China's securities regulator is expected to unveil a draft of the new listing scheme soon, Fan Fuchun, vice-chairman of the China Securities Regulatory Commission (CSRC), said on Friday.
"The huge gap between the issuing price and the opening price set through collective bidding has to be addressed first and that's why we have suspended new initial public offerings (IPOs) for the time being," said Fan, also a member of the Chinese People's Political Consultative Conference.
In many cases, bids for new issues were in excess of their underlying value. For instance, PetroChina Company Limited (PetroChina) got listed on the A-share market in late 2007, with an opening price of 48.6 yuan. The scrip began to fall soon after listing and consequently many investors burnt their fingers.

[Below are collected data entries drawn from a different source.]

#[export] Instance Cmd_ret {W} : MRet (Cmd W) := fun A a r => (Value a, r).
#[export] Instance Cmd_bind {W} : MBind (Cmd W) := fun A B k m r =>
  match m r with
  | (Value a, r') => k a r'
  | (Bail s, r') => (Bail s, r')
  | (Exit c, r') => (Exit c, r')
  | (Waiting, r') => (Waiting, r')
  | (Killed, r') => (Killed, r')
  end.

Section effects.
Context {W : Type}.

Definition bail {A} (message : string) : Cmd W A := fun r => (Bail message, r).
Definition exit_with {A} (code : Z) : Cmd W A := fun r => (Exit code, r).
Definition print (l : Line) : Cmd W unit := fun r => (Value tt, mkRun (rn_world r) (rn_lines r ++ [l])).

(** [?] on a result of the fabric, and on an option with the message of its error. *)
Definition fabric {A} (r : FabricResult A) : Cmd W A :=
  match r with Ok a => mret a | Err e => bail (display e) end.
Definition some_or {A} (o : option A) (message : string) : Cmd W A :=
  match o with Some a => mret a | None => bail message end.

Definition on_world {A} (f : W -> FabricResult A * W) : Cmd W A := fun r =>
  let '(x, w) := f (rn_world r) in fabric x (mkRun w (rn_lines r)).
End effects.

(** ** Commands *)

Section commands.
Context {W : Type} `{CoordinatorLink W, CliHost, HexCodec, NodeTexts, EnvelopeCodec, RequestSerde, ReplySerde}.

Definition local_runtime : RuntimeCompatibilityDescriptor := local_default cli_os cli_arch cli_version.

Definition connect (addr : string) : Cmd W unit := on_world (link_connect addr).
Definition call (op : Op.Op) (payload : list byte) : Cmd W (list byte) := on_world (link_call op payload).
Definition id_arg (s : string) : Cmd W Id := fabric (from_hex s).

(** [Envelope::is_ok]. *)
Definition envelope_is_ok (e : Envelope) : bool := en_status e =? 0.
(** The envelope of a reply that is an error. *)
Definition error_of (payload : list byte) : option Envelope :=
  e ← envelope_from_slice payload; if envelope_is_ok e then None else Some e.
Definition error_text (e : Envelope) : string := default "unknown error" (en_error e).

Definition print_value (json : bool) (value : Printable) : Cmd W unit := print (PrintedJson json value).

(** [emit]. *)
Definition emit (json : bool) (payload : list byte) : Cmd W unit :=
  match error_of payload with
  | Some e =>
      print (if json then PrintedJson true (PEnvelope e) else Complained ("error: " +:+ error_text e)) ;;
      exit_with 1
  | None =>
      value ← some_or (value_from_slice payload) "{e}";
      print_value json (PValue value)
  end.
Definition reading_of (cmd : Command) : reading :=
  match cmd with
  | CmdCoordinator CoordinatorStop => Unread "shutdown requested"
  | CmdWorkload (WorkloadCreate _ _ _ _ _ _) => Creation
  | CmdFork _ _ _ _ _ => Forking
  | CmdCheckpoint (CheckpointProtect _) => Confirmation "protected"
  | CmdCheckpoint (CheckpointPin _) => Confirmation "pinned"
  | CmdCheckpoint (CheckpointUnprotect _) => Confirmation "unprotected"
  | CmdCheckpoint (CheckpointRetire _) => Confirmation "retired"
  | _ => Answer
  end.

(** The exit code and the lines of a reply. *)
Definition complain (s : string) : Z * list Line := (1, [Complained ("error: " +:+ s)]).

Section read_reply.
Context `{EnvelopeCodec, ReplySerde}.

(** A response that holds a workload. *)
Definition read_workload (json : bool) (w : option Workload) : Z * list Line :=
  match w with
  | Some w => (0, [PrintedJson json (PWorkload w)])
  | None => complain (display (ProtocolError "bad response payload: {e}"))
  end.

Definition read_reply (json : bool) (how : reading) (payload : list byte) : Z * list Line :=
  match how with
  | Unread word => (0, [Printed word])
  | Confirmation word =>
      match error_of payload with Some e => complain (error_text e) | None => (0, [Printed word]) end
  | Creation => read_workload json (wcr_workload <$> from_slice payload)
  | Forking => read_workload json (for_workload <$> from_slice payload)
  | Answer =>
      match error_of payload with
      | Some e => if json then (1, [PrintedJson true (PEnvelope e)]) else complain (error_text e)
      | None => match value_from_slice payload with
                | Some v => (0, [PrintedJson json (PValue v)])
                | None => complain "{e}"
                end
      end
  end.
End read_reply.

Section client.
Context {W : Type} `{CoordinatorLink W, CliHost, HexCodec, NodeTexts, PolicyCodec, EnvelopeCodec, RequestSerde, ReplySerde}.
Context (coordinators : Daemon CoordinatorLaunch W) (nodes : Daemon NodeConfig W) (polls : nat).

(** The end of a command, its lines after those written before. *)
Definition ended (lines : list Line) (code : Z * list Line) (w : W) : option Z * Run W :=
  (Some (fst code), mkRun w (lines ++ snd code)).

(** The whole of a client command. *)
Definition client (cli : Cli) (c : checked (Op.Op * Payload)) (w : W) : option Z * Run W :=
  match parse_socket_addr (cli_coordinator cli) with
  | None => ended [] (complain "bad coordinator address '{}': {e}") w
  | Some addr =>
      let '(connected, w1) := link_connect addr w in
      match connected, c with
      | Err e, _ => ended [] (complain (display e)) w1
      | Ok _, inl message => ended [] (complain message) w1
      | Ok _, inr (op, p) =>
          let '(r, w2) := link_call op (payload_bytes p) w1 in
          match r with
          | Err e => ended [] (complain (display e)) w2
          | Ok reply => ended [] (read_reply (cli_json cli) (reading_of (cli_command cli)) reply) w2
          end
      end
  end.

(** How [main] ends a command. *)
Definition finish (x : Step unit * Run W) : option Z * Run W :=
  let '(o, r) := x in
  match o with
  | Value _ => (Some 0, r)
  | Bail message => (Some 1, mkRun (rn_world r) (rn_lines r ++ [Complained ("error: " +:+ message)]))
  | Exit code => (Some code, r)
  | Waiting | Killed => (None, r)
  end.

(** One call and the reading of its reply. *)
Definition asked (json : bool) (how : reading) (op : Op.Op) (payload : list byte) (w : W) : option Z * Run W :=
  let '(r, w2) := link_call op payload w in
  match r with
  | Err e => ended [] (complain (display e)) w2
  | Ok reply => ended [] (read_reply json how reply) w2
  end.

Definition asks (json : bool) (how : reading) (c : checked (Op.Op * Payload)) (w : W) : option Z * Run W :=
  match c with
  | inl message => ended [] (complain message) w
  | inr (op, p) => asked json how op (payload_bytes p) w
  end.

"The opening price of PetroChina shares was exorbitant. Currently the price is around 10 yuan, which is much lower than the issuing price and nowhere near the opening price," said Fan.
The CSRC suspended new IPOs from September 2008. According to market researcher Wind Info, the floats of 36 companies, amounting to 1.84 billion shares have been delayed indefinitely.
"Once the listing issues are settled, we will try our best to resume IPOs as early as possible. However, we cannot come out with a specific timetable for IPOs now," he added.
"We have done lots of preparatory work for the revision, and will soon release the draft rules to elicit public opinion," he said.